Capítulo 9
Conocimiento y
reconocimiento
¿Cuál
de estas respuestas querría darse a la pregunta de cómo dos dolores pueden ser
uno y el mismo dolor? Me parece que es justo decir que Malcolm da, o sugiere,
ambas respuestas, pero no tengo claro que esto pueda hacerse de modo coherente.

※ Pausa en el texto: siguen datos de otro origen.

Lemma wp_connect_call fl sleeps fd a s : ok false fl s → fd_sane fd s → fd_datagram fd s → addr_sane a →
  wp (sys_connect others sleeps fd a) (λ _ s', ok false fl s') s.
Proof.
  intros Hs Hfd Hd Ha. unfold sys_connect, with_fd. apply wp_bind.
  eapply wp_sock_of_fd; [done..|by intros; apply wp_ret|]. intros i g k Hf Hk Hv Hi.
  pose proof (Hd i g k Hf Hk Hv) as Hty. destruct (net_ok_sock _ _ _ _ _ _ _ Hs Hk) as [Hok _].
  apply wp_bind. eapply wp_get_sock; [done|]. do 3 (case_match; [by apply wp_ret|]).
  destruct (ua_sin a) as [[port l]|] eqn:Hsin; [|by apply wp_ret]. pose proof (Ha _ _ Hsin) as Hl.
  apply wp_bind. eapply wp_upd_sock; [done|]. rewrite (proj2 (Z.eqb_neq _ _) Hty).
  eapply (upholds_bind ip mac false fl _ _ (λ _, True) (λ _, True));
    [by apply upholds_locked, upholds_upd_view| | |done].
  - intros [] _. eapply upholds_bind; [apply (upholds_aside ip mac R), aside_notify|]. intros [] _. by apply upholds_ret.
  - apply net_ok_insert; [done|]. destruct Hok as [Hr]. split; try done. intros Hv'. by destruct (Hr Hv').
Qed.

(** ** Pairs *)

Lemma peer_ok p k : (p < MAX_SOCKETS)%nat → sock_ok ip k → sock_ok ip (set_s_peer (Some p) k).
Proof. intros Hp [Hr]. split; try done; [|by intros ? [= <-]]. intros Hv. by destruct (Hr Hv). Qed.

Lemma wp_socketpair_call fl domain type null ook s : ok false fl s →
  wp (sys_socketpair others domain type null ook) (λ _ s', ok false fl s') s.
Proof.
  intros Hs. unfold sys_socketpair. do 3 (case_match; [by apply wp_ret|]).
  apply wp_bind. eapply wp_alloc_common; [done|by intros; apply wp_ret|]. intros fd0 i0 s1 Hs1 Hi0.
  apply wp_bind. eapply wp_alloc_common; [done|..].
  - intros e s2 Hs2. apply wp_bind. unfold drop_fd. apply wp_bind, wp_modify, wp_bind.
    eapply wp_socket_close; [by apply net_ok_files_other|done|]. intros r s3 Hs3. apply wp_ret. by apply wp_ret.
  - intros fd1 i1 s2 Hs2 Hi1.
    eapply (upholds_bind ip mac false fl _ _ (λ _, True) (λ _, True)); [by apply upholds_upd_view| |done|done].
    intros [] _. eapply upholds_bind; [by apply upholds_upd_view|]. intros [] _.
    eapply upholds_bind; [apply upholds_upd; [done|]; intros k; by apply peer_ok|]. intros [] _.
    eapply upholds_bind; [apply upholds_upd; [done|]; intros k; by apply peer_ok|]. intros [] _.
    destruct ook; [by apply upholds_ret|]. intros t Q Ht HQ. apply wp_bind, wp_modify, wp_bind.
    eapply wp_socket_close; [|done|]; [|intros r s3 Hs3; apply wp_bind; eapply wp_socket_close; [done..|]].
    + apply (net_ok_files_other _ _ (set_n_files _ t)); [|done]. by apply net_ok_files_other.
    + intros r' s4 Hs4. apply wp_ret. by apply HQ.
Qed.
End life.
(* ===== verification/NetSystem.v ===== *)
(** * The network stack as a system

    Frames from the wire, timer ticks and socket calls, one after the other.
    [enabled] says when a call is within what the stack can take: lengths in the
    IP header that fit the frame, no segment from or to the own address, calls
    that do not have to wait, descriptors that are not dangling. *)

From stdpp Require Import relations.
From S2P Require Import Prelude Bits NetState Net SocketOps NetRing NetSpec NetRecv NetInput NetStream NetFrames NetCalls NetLife.

Inductive ncall :=
| NFrame (data : list Z)
| NTick
| NSocket (domain type : Z)
| NBind (fd : Z) (addr : user_addr)
| NListen (fd : Z)
| NConnect (fd : Z) (addr : user_addr)
| NAccept (fd : Z) (args_ok : bool)
| NSendto (fd : Z) (buf : user_buf) (dest : option user_addr)
| NRecvfrom (fd len : Z) (args_ok out_ok : bool)
| NSetsockopt (fd level optname : Z) (arg_ok : bool) (value : option Z)
| NGetsockopt (fd level optname : Z) (args_ok : bool) (len : option Z) (out_ok : bool)
| NShutdown (fd how : Z)
| NSocketpair (domain type : Z) (null out_ok : bool)
| NClose (fd i : nat).

Definition ignore {A} (m : NM A) : NM unit := _ ← m; mret ().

Porque la primera respuesta parece implicar claramente que también tiene sentido
decir que hay dos dolores, dos iguales;
mientras que la segunda respuesta niega limpiamente que en absoluto tiene
sentido decir que haya dos. Parece ser que con los dolores, como con los
coches, pero no con los colores, podemos decir: en un sentido, hay dos, pero,
en un sentido, hay sólo uno. Y entendemos, o parece que entendemos, cuáles sean
estos sentidos: los filósofos los han llamado “identidad cualitativa” e “identidad
numérica”. Malcolm, por tanto, queriendo negar que exista un sentido correcto
en el que pueda decirse que dolores (descriptivamente) idénticos sean dos, se esfuerza debidamente en mostrar
que la noción de “identidad y diferencia numérica” no tiene aplicación en el caso de las sensaciones. ¿Cómo se explica
esto?
[…]
A Malcolm le parece (p. 142) que, aunque “es grande
(en realidad, irresistible) la tentación de suponer que hay un sentido de ‘la
misma sensación’ según el que dos personas no pueden tener la misma”, sin
embargo, “el caso no es realmente diferente al de los estilos, colores,
opiniones y pensamientos repentinos”. Ateniéndonos al color, ¿cómo vamos a
establecer esta asimilación? O, lo que quizá equivalga a lo mismo, ¿cómo se
puede compartir la confianza de Malcolm en que lo que expresa el escéptico sólo
puede ser “una tentación irresistible” y no un esclarecimiento, un hecho?
[…]
Esto parece mostrar cuán diferentes son los colores de, digamos, los dolores de cabeza. Yo
no puedo contestar sin pensarlo –sin pensarlo significa sin nada que preguntar-
si los objetos idénticamente coloreados tienen numéricamente idénticos colores.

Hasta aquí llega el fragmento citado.